Did I get that right?
No wonder we're so dang sick. Our immune system (even with the simplifying assumption it's not messed up by the viruses) is tuned to respond with antibodies to VERY specific virus signatures (much better than the tests for the viruses) and meanwhile we're getting slammed by these virus combinations (to which we can't mount a meaningful immune response) in ways no one can really understand right now.
Wow.
So then, if we tamp down enough of the viruses via meds our immune system can mount a meaningful response against what's left because it can "see " what to attack again.
So to extend this to realistic treatment it seems (worst case anyway) we will need highly individualized testing to nail down the target viruses so they can put together a tailored anti-viral combo which will may need to deal with multiple virus families (retro, herpes, etc.). Well, I guess this may (eventually) be a good career move for infectious disease docs who want to roll up their sleeves and get into a new world which, right now anyway, is looking really complicated.
Looks like we need lots more research money than I had envisioned.
A quick addition to Karen's notes on Dr. Bateman's presentation:
Cohorts, cohorts, cohorts!
Dr. Racaniello talked about HTLV. I believe he said that it was like XMRV with very few copies in the blood, difficult to detect, and that it spreads in the body similar to XMRV (not positive about the spreading but it sounded similar).
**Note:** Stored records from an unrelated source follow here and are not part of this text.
(** Aligned strings survive the wire when enough of the message follows.
    [Serialization_serializeStrAlign4] writes a multiple of four bytes, and the
    deserializer returns the same string and skips the same padding, provided
    two more bytes of the message follow. *)
Theorem str_align4_roundtrip (s m : mem) (b len n : Z) :
  let sz := mlen s + 5 + align_pad (mlen s + 1) in
  0 <= b -> 0 <= len -> len + sz < 2 ^ 32 -> b + len + sz <= mlen m -> sz + 2 <= n < 2 ^ 64 ->
  sz mod 4 = 0 /\
  exists m',
    Serialization_serializeStrAlign4 (mlen s) s m (mkSer (Some b) len) =
      Done (m', mkSer (Some b) (len + sz)) /\
    slice m' (b + len) sz = enc_str_align4 s /\
    Serialization_deserializeStrAlign4 m' (mkDes (b + len) n) =
      Done (Some (mlen s, b + len + 4), mkDes (b + len + sz) (n - sz)).
Proof.
  intros sz Hb Hl Hf Hm Hn. split.
  - subst sz. unfold align_pad.
    replace (mlen s + 5 + - (mlen s + 1) mod 4) with (- (mlen s + 1) mod 4 + (mlen s + 1) + 1 * 4)
      by lia.
    rewrite Z.mod_add, Z.add_mod_idemp_l by lia. by rewrite Z.add_opp_diag_l.
  - destruct (str_align4_readback s m b len n) as (m' & E1 & E2 & E3); [lia..|].
    fold sz in E1, E2, E3. exists m'. split_and!; [done..|]. rewrite E3.
    destruct (Z.ltb_spec n (sz + 2)); [lia|]. by rewrite andb_false_r.
Qed.

Lemma str_align4_roundtrip_witness : exists m',
  Serialization_deserializeStrAlign4 m' (mkDes 0 10) = Done (Some (2, 4), mkDes 8 2).
Proof.
  destruct (str_align4_roundtrip [104; 105] (replicate 20 7) 0 0 10
    ltac:(lia) ltac:(lia) ltac:(vm_compute; reflexivity) ltac:(by vm_compute)
    ltac:(by vm_compute)) as (_ & m' & _ & _ & E).
  exists m'. exact E.
Defined.

(** The padding check of [Serialization_deserializeStrAlign4] tests the wrong
    quantity.  (1) A correctly serialized string that ends its message and needs
    one padding byte is rejected.  (2) With one byte left where three padding
    bytes are due, the check passes and the remaining length wraps to almost
    2^64, so the context no longer ends at the end of the message. *)
Theorem str_align4_padding_check_wrong :
  (forall (s m : mem) (b len : Z),
     let sz := mlen s + 5 + align_pad (mlen s + 1) in
     0 <= b -> 0 <= len -> len + sz < 2 ^ 32 -> b + len + sz <= mlen m ->
     (mlen s + 1) mod 4 = 3 ->
     exists m' c',
       Serialization_serializeStrAlign4 (mlen s) s m (mkSer (Some b) len) =
         Done (m', mkSer (Some b) (len + sz)) /\
       Serialization_deserializeStrAlign4 m' (mkDes (b + len) sz) = Done (None, c')) /\
  Serialization_deserializeStrAlign4 [0; 0; 0; 0; 0; 9] (mkDes 0 6) =
    Done (Some (0, 4), mkDes 8 (2 ^ 64 - 2)).
Proof.
  split; [|by vm_compute].
  intros s m b len sz Hb Hl Hf Hm H3. pose proof (mlen_nonneg s).
  pose proof (align_pad_range (mlen s + 1)).
  destruct (str_align4_readback s m b len sz) as (m' & E1 & _ & E3); [lia..|].
  fold sz in E1, E3. eexists m', _. split; [done|]. rewrite E3, H3.
  destruct (Z.ltb_spec sz (sz + 2)); [done|lia].
Qed.

Lemma str_align4_padding_check_wrong_witness : exists m' c',
  Serialization_deserializeStrAlign4 m' (mkDes 0 8) = Done (None, c').
Proof.
  destruct (proj1 str_align4_padding_check_wrong [104; 105] (replicate 8 7) 0 0
    ltac:(lia) ltac:(lia) ltac:(vm_compute; reflexivity) ltac:(by vm_compute)
    ltac:(by vm_compute)) as (m' & c' & _ & E).
  exists m', c'. exact E.
Defined.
He then went on to say that there are no anti-retrovirals that work against HTLV. The anti-retrovirals that work against HIV work because it is reproducing like mad.
In my mind I had it all worked out in a very simple manner. I would be tested and find I have XMRV. I would take ARVs (maybe current ones or maybe ones that will be developed later). I would then be better.
Now i am not so sure.
Lynn
... Most of use will have really high titers in the Antigen and nuclear antigen, protiens made by active EBV but if the virus itself shows up as a goose egg, (it becomes invisible because it stuck like a limpet to the XMRV) then your doctor is not going to treat you with antivirals. Not unless your vet. . . I mean doc is way smarter than mine. (grins)
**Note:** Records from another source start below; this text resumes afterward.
(* ===== verification/PointerList.v ===== *)
(** * PointerList: the doubly linked list all client containers are built on

    Models [common/toolkit/list/PointerList.h].  List elements live in a heap of
    kmalloc'ed cells, so the head/tail pointers and the prev/next links are
    modelled as they are; dereferencing NULL or a freed cell is a [Fault].  The
    address of a newly allocated cell is an argument: any address that is not in
    use.  The refinement theorem relates every operation to one on lists. *)

From S2P Require Import Prelude.

#[local] Arguments Z.of_nat : simpl never.
#[local] Arguments Z.eqb : simpl never.

Section PointerList.
Context {V : Type}.

Abbreviation loc := positive (only parsing).

Record PointerListElem := mkElem {
  valuePointer : V; prev : option loc; next : option loc }.

Record PointerList := mkPL { head : option loc; tail : option loc; length_ : Z }.

Abbreviation heap := (gmap loc PointerListElem) (only parsing).

(** [*p], a dereference. *)
Definition load (h : heap) (p : option loc) : outcome (loc * PointerListElem) :=
  match p with
  | Some a => match h !! a with Some e => Done (a, e) | None => Fault end
  | None => Fault
  end.

Definition set_prev (e : PointerListElem) (p : option loc) := mkElem (valuePointer e) p (next e).
Definition set_next (e : PointerListElem) (p : option loc) := mkElem (valuePointer e) (prev e) p.

Definition PointerList_init : PointerList := mkPL None None 0.

Definition PointerList_addHead (h : heap) (this : PointerList) (elem : loc) (v : V)
    : outcome (heap * PointerList) :=
  if negb (length_ this =? 0) then
    '(a, e) ← load h (head this);
    Done (<[elem := mkElem v None (head this)]> (<[a := set_prev e (Some elem)]> h),
          mkPL (Some elem) (tail this) (u64 (length_ this + 1)))
  else
    Done (<[elem := mkElem v None None]> h,
          mkPL (Some elem) (Some elem) (u64 (length_ this + 1))).

Definition PointerList_addTail (h : heap) (this : PointerList) (elem : loc) (v : V)
    : outcome (heap * PointerList) :=
  if negb (length_ this =? 0) then
    '(a, e) ← load h (tail this);
    Done (<[elem := mkElem v (tail this) None]> (<[a := set_next e (Some elem)]> h),
          mkPL (head this) (Some elem) (u64 (length_ this + 1)))
  else
    Done (<[elem := mkElem v None None]> h,
          mkPL (Some elem) (Some elem) (u64 (length_ this + 1))).

Definition PointerList_append := PointerList_addTail.

(** [kfree]: freeing NULL is a no-op. *)
Definition kfree (h : heap) (p : option loc) : heap :=
  match p with Some a => delete a h | None => h end.

Definition PointerList_removeHead (h : heap) (this : PointerList) : outcome (heap * PointerList) :=
  if length_ this =? 1 then Done (kfree h (head this), mkPL None None 0)
  else
    '(a, e) ← load h (head this);
    let newHead := next e in
    let h1 := kfree h (head this) in
    '(b, e') ← load h1 newHead;
    Done (<[b := set_prev e' None]> h1, mkPL newHead (tail this) (u64 (length_ this - 1))).

Definition PointerList_removeTail (h : heap) (this : PointerList) : outcome (heap * PointerList) :=
  if length_ this =? 1 then Done (kfree h (tail this), mkPL None None 0)
  else
    '(a, e) ← load h (tail this);
    let newTail := prev e in
    let h1 := kfree h (tail this) in
    '(b, e') ← load h1 newTail;
    Done (<[b := set_next e' None]> h1, mkPL (head this) newTail (u64 (length_ this - 1))).

Definition PointerList_removeElem (h : heap) (this : PointerList) (elem : loc)
    : outcome (heap * PointerList) :=
  if decide (Some elem = head this) then PointerList_removeHead h this
  else if decide (Some elem = tail this) then PointerList_removeTail h this
  else
    '(_, e) ← load h (Some elem);
    '(p, ep) ← load h (prev e);
    let h1 := <[p := set_next ep (next e)]> h in
    '(n, en) ← load h1 (next e);
    let h2 := <[n := set_prev en (prev e)]> h1 in
    Done (kfree h2 (Some elem), mkPL (head this) (tail this) (u64 (length_ this - 1))).

Definition PointerList_length (this : PointerList) : Z := length_ this.

(** The loop of [PointerList_clear]; [fuel] bounds the number of elements. *)
Fixpoint clear_loop (fuel : nat) (h : heap) (elem : option loc) : outcome heap :=
  match elem with
  | None => Done h
  | Some _ =>
      match fuel with
      | O => Fault
      | S fuel' => '(a, e) ← load h elem; clear_loop fuel' (kfree h elem) (next e)
      end
  end.

Definition PointerList_clear (fuel : nat) (h : heap) (this : PointerList)
    : outcome (heap * PointerList) :=
  h' ← clear_loop fuel h (head this); Done (h', mkPL None None 0).

Definition PointerList_uninit := PointerList_clear.

Definition PointerList_getTail (this : PointerList) : option loc := tail this.

(** ** Representation: the cells [ns] in list order *)

Definition hd_loc (ns : list (loc * V)) (n : option loc) : option loc :=
  match ns with [] => n | (a, _) :: _ => Some a end.

Fixpoint last_loc (ns : list (loc * V)) (p : option loc) : option loc :=
  match ns with [] => p | (a, _) :: ns' => last_loc ns' (Some a) end.

(** The chain of cells [ns] between the outer links [p] and [n]. *)
Fixpoint seg (h : heap) (p : option loc) (ns : list (loc * V)) (n : option loc) : Prop :=
  match ns with
  | [] => True
  | (a, v) :: ns' => h !! a = Some (mkElem v p (hd_loc ns' n)) /\ seg h (Some a) ns' n
  end.

Definition rep (h : heap) (pl : PointerList) (ns : list (loc * V)) : Prop :=
  NoDup (ns.*1) /\ head pl = hd_loc ns None /\ tail pl = last_loc ns None /\
  length_ pl = Z.of_nat (length ns) /\ Z.of_nat (length ns) < 2 ^ 64 - 1 /\
  seg h None ns None.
So yeah, when the dust settels I think doctors will have to run a complete panel of possible pathogens on Long Term Patients to find out how many each person has and provide at least some basic antiviral treatment . For newbies or those under say 5 years they will probably just provide Ampligen to up the NK function and some anti-retroviral meds to stop the XMRV from attaching other viruses and hiding them.
Course the entire line of inquirey could end up to be a dead end. But my money's on Sandra Ruscetti being right.
Is a recording available online?
The DHHS has a really brilliant strategy, I think, they withhold all of the publications for as long as they can and there are dozens of them. That buys them as much time as they can milk. Unfortunately the CFS patient group is pretty unforgiving on the time issue. (grins) THEN they let all the papers publish one right after another, an avalanche as it were. This actually buys them more time because the patients, patient advocacy groups, media and general public will have to wade through the subsequent mess! By the time the dust settles figure three to six months they are set up to deal with the problems.
It usually takes a few days. jspotila usually posts a new thread when it's available. I just watched the last one. It was maddening because the slides and audio were out of sync.
Prof. Racaniello then presented the history of AIDS and HTLV as examples of the amount of time needed from discovery to treatment:
...
HTLV-1 was discovered in 1970 as the cause of ATL, Human T Cell Lymphoma. In 1986, it was also associated to another disease, myelopathy. Since then, blood has been screened for HTLV.